Advertisement

China in WTO Will Help More Than Just Trade

Share
Jacob A. Fisch is the research associate for Asia at the Council on Foreign Relations in New York

Many Americans find the glass-clinking over China’s all-but-assured accession to the World Trade Organization reprehensible. They point to the United States’ lack of response to the Chinese government’s crackdown on the Falun Gong spiritual movement as evidence of a U.S. penchant for selling short its lofty principles in the face of big-business interests. This attitude illustrates an alarming misalignment of the American calculus.

Contrary to popular assumption, bringing China into the WTO will encourage social and political change in China and help promote reform of its egregious human rights behavior. China’s modernization has, until now, been greatly inspired and facilitated by interaction with the world community and will be greatly enhanced by WTO membership. The emergence of the Falun Gong movement illustrates that, with continued modernization, the Chinese government will continue to find its power circumscribed.

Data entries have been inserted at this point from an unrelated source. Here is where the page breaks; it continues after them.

Lemma scope_metrics_fields self r e ts m :
  scope_metrics self r e ts = Some m ->
  total_requests m = r /\ total_errors m = e /\
  error_rate m = Py.round2 (expected_error_rate r e).
Proof.
  unfold scope_metrics, expected_error_rate.
  destruct (truediv r (window_size_seconds self)) as [q|]; simpl; [|discriminate].
  destruct (0 <? r) eqn:Hr; simpl.
  - unfold truediv. destruct (Z.eqb_spec r 0) as [->|_]; [discriminate|]. simpl.
    destruct (calculate_percentile ts (95 # 1)); simpl; [|discriminate].
    destruct (calculate_percentile ts (99 # 1)); simpl; [|discriminate].
    intros [= <-]. auto.
  - destruct (calculate_percentile ts (95 # 1)); simpl; [|discriminate].
    destruct (calculate_percentile ts (99 # 1)); simpl; [|discriminate].
    intros [= <-]. auto.
Qed.

Lemma scope_metrics_total self r e ts :
  window_size_seconds self <> 0 -> exists m, scope_metrics self r e ts = Some m.
Proof.
  intros Hw. unfold scope_metrics, truediv.
  destruct (Z.eqb_spec (window_size_seconds self) 0) as [|_]; [contradiction|].
  simpl.
  destruct (calculate_percentile_total ts (95 # 1)) as [p95 ->]; [lra | lra |].
  destruct (calculate_percentile_total ts (99 # 1)) as [p99 ->]; [lra | lra |].
  destruct (0 <? r) eqn:Hr; simpl.
  - destruct (Z.eqb_spec r 0) as [->|_]; [discriminate|]. simpl. eauto.
  - eauto.
Qed.

Lemma finish_aggregate_total self agg :
  window_size_seconds self <> 0 -> exists d, finish_aggregate self agg = Some d.
Proof.
  intros Hw. induction agg as [|[name a] rest [d IH]]; simpl; [eauto|].
  destruct (scope_metrics_total self (agg_request_count a) (agg_error_count a)
              (agg_response_times a) Hw) as [m ->]. simpl.
  rewrite IH. simpl. eauto.
Qed.

Lemma summaries_total ws :
  Forall (fun w => TimeWindow.duration_seconds w <> 0) ws ->
  exists l, summaries ws = Some l.
Proof.
  induction 1 as [|w ws Hw _ [l IH]]; simpl; [eauto|].
  unfold TimeWindow.get_summary, TimeWindow.get_qps, truediv,
    TimeWindow.get_percentile_response_time.
  destruct (Z.eqb_spec (TimeWindow.duration_seconds w) 0) as [|_];
    [contradiction|].
  simpl.
  destruct (calculate_percentile_total (TimeWindow.response_times w) (95 # 1))
    as [p95 ->]; [lra | lra |].
  destruct (calculate_percentile_total (TimeWindow.response_times w) (99 # 1))
    as [p99 ->]; [lra | lra |].
  simpl. rewrite IH. simpl. eauto.
Qed.

(** The overall entry of a snapshot: count conservation and the error rate. *)
Lemma get_current_metrics_overall a now s :
  get_current_metrics a now = Some s ->
  let r := Py.sumZ (map TimeWindow.request_count (all_windows a)) in
  let e := Py.sumZ (map TimeWindow.error_count (all_windows a)) in
  snap_timestamp s = now /\
  active_windows s = length (all_windows a) /\
  total_requests (overall s) = r /\ total_errors (overall s) = e /\
  (error_rate (overall s) == Py.round2 (expected_error_rate r e))%Q.
Proof.
  unfold get_current_metrics.
  destruct (all_windows a) as [|w ws] eqn:Hall.
  - intros [= <-]. simpl. repeat split; reflexivity.
  - destruct (scope_metrics a _ _ _) as [ov|] eqn:Hov; simpl; [|discriminate].
    destruct (aggregate_service_metrics a _); simpl; [|discriminate].
    destruct (aggregate_endpoint_metrics a _); simpl; [|discriminate].
    destruct (summaries _); simpl; [|discriminate].
    intros [= <-]. simpl.
    apply scope_metrics_fields in Hov as (Hr & He & Hrate).
    rewrite Hr, He, Hrate. repeat split; reflexivity.
Qed.
(** ** C4, C5: the schedules and the meal plan *)

(** C4: [generate_workout_schedule] returns the strength split when the goal
    is [muscle_gain] and the general split for every other goal string, so
    one of exactly two different 7-day lists; the experience level does not
    change what is returned. *)
Theorem C4_schedule_selection (goal experience_level : string) :
  (goal = "muscle_gain" ->
     generate_workout_schedule goal experience_level = strength_split) /\
  (goal <> "muscle_gain" ->
     generate_workout_schedule goal experience_level = general_split) /\
  (generate_workout_schedule goal experience_level = strength_split \/
   generate_workout_schedule goal experience_level = general_split) /\
  (forall other_level,
     generate_workout_schedule goal other_level =
       generate_workout_schedule goal experience_level) /\
  length strength_split = 7%nat /\ length general_split = 7%nat /\
  strength_split <> general_split.
Proof.
  unfold generate_workout_schedule.
  destruct (String.eqb_spec goal "muscle_gain") as [E|E]; repeat split; auto; try done.
Qed.

(** C5: the meal plan of every returned diet plan and every workout schedule
    have 7 records, whose [Day] fields are Monday to Sunday in that order. *)
Theorem C5_seven_days goal w h a g act p schedule_goal experience_level :
  calculate_diet_plan goal w h a g act = Return p ->
  length (weekly_meal_plan p) = 7%nat /\
  map Meal.Day (weekly_meal_plan p) = day_names /\
  length (generate_workout_schedule schedule_goal experience_level) = 7%nat /\
  map Workout.Day (generate_workout_schedule schedule_goal experience_level)
    = day_names.
Proof.
  intros Hp. apply calculate_diet_plan_inv in Hp as (_ & _ & _ & _ & _ & _ & _ & _ & _ & ->).
  unfold generate_workout_schedule.
  destruct (String.eqb schedule_goal "muscle_gain"); repeat split; reflexivity.
Qed.

Lemma C5_seven_days_witness :
  length (weekly_meal_plan plan_70_175_30_maintenance) = 7%nat /\
  map Meal.Day (weekly_meal_plan plan_70_175_30_maintenance) = day_names /\
  length (generate_workout_schedule "weight_loss" "beginner") = 7%nat /\
  map Workout.Day (generate_workout_schedule "weight_loss" "beginner") = day_names.
Proof.
  apply (C5_seven_days "maintenance" 70 175 30 "male" "moderate").
  vm_compute; reflexivity.
Defined.

(** ** C10: which arguments are compared without regard to case *)

Lemma bmr_lower g w h fa : bmr (lower g) w h fa = bmr g w h fa.
Proof. unfold bmr. by rewrite lower_idemp. Qed.

Lemma activity_multiplier_lower act :
  activity_multiplier (lower act) = activity_multiplier act.
Proof. unfold activity_multiplier. by rewrite lower_idemp. Qed.

(** C10: gender and activity level are lowered before they are compared, the
    goal is not. [Muscle_Gain] lowers to [muscle_gain], yet
    [calculate_diet_plan] treats it as [maintenance] (no offset, protein
    [1.8 * weight_kg]) and [generate_workout_schedule] returns the general
    split for it. *)
Theorem C10_goal_is_case_sensitive :
  (forall goal w h a g act,
     calculate_diet_plan goal w h a (lower g) (lower act)
       = calculate_diet_plan goal w h a g act) /\
  lower "Muscle_Gain" = "muscle_gain" /\
  (forall w c,
     goal_adjust "Muscle_Gain" w c =
       (c, {| protein_g := PyFloat (1.8 * w);
              carbs_g := PyFloat ((c * 0.45) / 4);
              fat_g := PyFloat ((c * 0.25) / 9) |})) /\
  (forall w h a g act,
     calculate_diet_plan "Muscle_Gain" w h a g act
       = calculate_diet_plan "maintenance" w h a g act) /\
  (forall experience_level,
     generate_workout_schedule "Muscle_Gain" experience_level = general_split /\
     generate_workout_schedule (lower "Muscle_Gain") experience_level
       = strength_split) /\
  calculate_diet_plan "Muscle_Gain" 70 175 30 "male" "moderate"
    = Return plan_70_175_30_maintenance /\
  calculate_diet_plan (lower "Muscle_Gain") 70 175 30 "male" "moderate"
    = Return plan_70_175_30_muscle_gain.
Proof.
  split.
  { intros. unfold calculate_diet_plan, diet_targets, base_calories.
    destruct (float_of_int (5 * a)) as [fa|e]; simpl; [|done].
    by rewrite bmr_lower, activity_multiplier_lower. }
  split; [reflexivity|]. split; [reflexivity|]. split; [reflexivity|].
  split; [intros; split; reflexivity|].
  split; vm_compute; reflexivity.
Qed.

(** ** Substrings *)

Lemma prefix_spec (needle hay : string) :
  String.prefix needle hay = true <-> exists post, hay = needle +:+ post.
Proof.
  revert hay. induction needle as [|c needle IH]; intros [|c' hay]; simpl.
  - split; [intros _; by exists "" | done].
  - split; [intros _; by exists (String c' hay) | done].
  - split; [done | by intros [post H]].
  - destruct (Ascii.ascii_dec c c') as [->|Hne].
    + rewrite IH. split; intros [post H]; exists post; [by rewrite H | by injection H].
    + split; [done | intros [post H]; by injection H].
Qed.

Lemma str_in_nil needle : str_in needle "" = String.prefix needle "".
Proof. unfold str_in. apply orb_false_r. Qed.

Lemma str_in_cons needle c hay :
  str_in needle (String c hay)
    = String.prefix needle (String c hay) || str_in needle hay.
Proof. reflexivity. Qed.

(** [str_in needle hay] holds exactly when [needle] occurs in [hay]. *)
Lemma str_in_spec (needle hay : string) :
  str_in needle hay = true <-> exists pre post, hay = pre +:+ needle +:+ post.
Proof.
  induction hay as [|c hay IH].
  - rewrite str_in_nil, prefix_spec. split.
    + intros [post H]. by exists "", post.
    + intros (pre & post & H). destruct pre; [by exists post|done].
  - rewrite str_in_cons, orb_true_iff, prefix_spec, IH. split.
    + intros [[post H] | (pre & post & H)].
      * by exists "", post.
      * exists (String c pre), post. simpl. by rewrite H.
    + intros (pre & post & H). destruct pre as [|c' pre]; simpl in H.
      * left. by exists post.
      * right. injection H as _ H. by exists pre, post.
Qed.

First, only with the proliferation of information technology (such as the Internet and the fax machine) could followers of Falun Gong have continued to secretly organize over the past four months despite the high-intensity government crackdown. Technology networks that serve to link the country internally and to the outside world have allowed Falun Gong to garner support and sustenance through cyberspace, despite government attempts to block access to movement-related Web sites. The impact of information technology on society and the life of the Chinese individual will become more pronounced. Consequently, the organizational capacity of groups and the potential for clandestine exchanges will expand, and the repressive controls of the government will diminish.

Advertisement

Second, the Falun Gong movement illustrates the emergence of another powerful force of social reform, namely, a modern legal system. The Falun Gong protests underscore the growing effect of codified law on contemporary Chinese society. First emerging from obscurity as they gathered in Beijing on April 25, the group’s adherents sought redress for what they interpreted as violation of their legal rights under the Chinese Constitution. Supporters have since decried the ensuing crackdowns as anti-constitutional and illegal. Thus, while the current legal system remains grossly inadequate, these murmurs of a budding legal consciousness in China represent a fundamental advance.

Both the expansion of information technology and the development of a modern legal structure in China have been largely facilitated by foreign trade. Until 1978, China’s limited telecommunications infrastructure increased at a meager pace, and other forms of information technology were all but absent. Since the resumption of U.S.-China trade in the late 1970s, foreign telecom firms have, in cooperation with Chinese companies, worked with breathtaking speed to cover China in networks.

International trade also has galvanized the development of a modern legal structure in China. Beginning in the late 1970s, the increased flow of commerce across China’s borders and the subsequent effects of this trade on Chinese society necessitated a renewed effort to create a viable legal system. U.S. business owners, demanding an effective rule of law to protect their investments, have, along with U.S. academics and politicians, worked to further China’s modern legal development.

Of course, China’s legal structure is still very much a work in progress, and there remains a critical gap between written law and implementation. Moreover, that the government has now ratified a law banning “cults” appears to support the argument that China is governed by a system of rule by law rather than rule of law. Nevertheless, the rhetoric and the actions of the Falun Gong followers show that “law building” has influenced Chinese popular consciousness. As a legal culture matures in China and as leaders seek to maintain popular support, government acts of indiscretion will be increasingly restricted.

China’s WTO accession will benefit the U.S. on several fronts. It would be a huge boon to U.S. industry. It also carries positive implications for a more constructive and stable U.S.-China relationship. Finally, it is likely to help drive domestic sociopolitical reform. As China’s economy increasingly is enmeshed in global markets, the legitimacy of the government will depend more and more on its ability to operate on par with world powers. Under these conditions, there is a good chance that China’s transition process will be peaceful and that change will eventually produce a more acceptable social and political environment.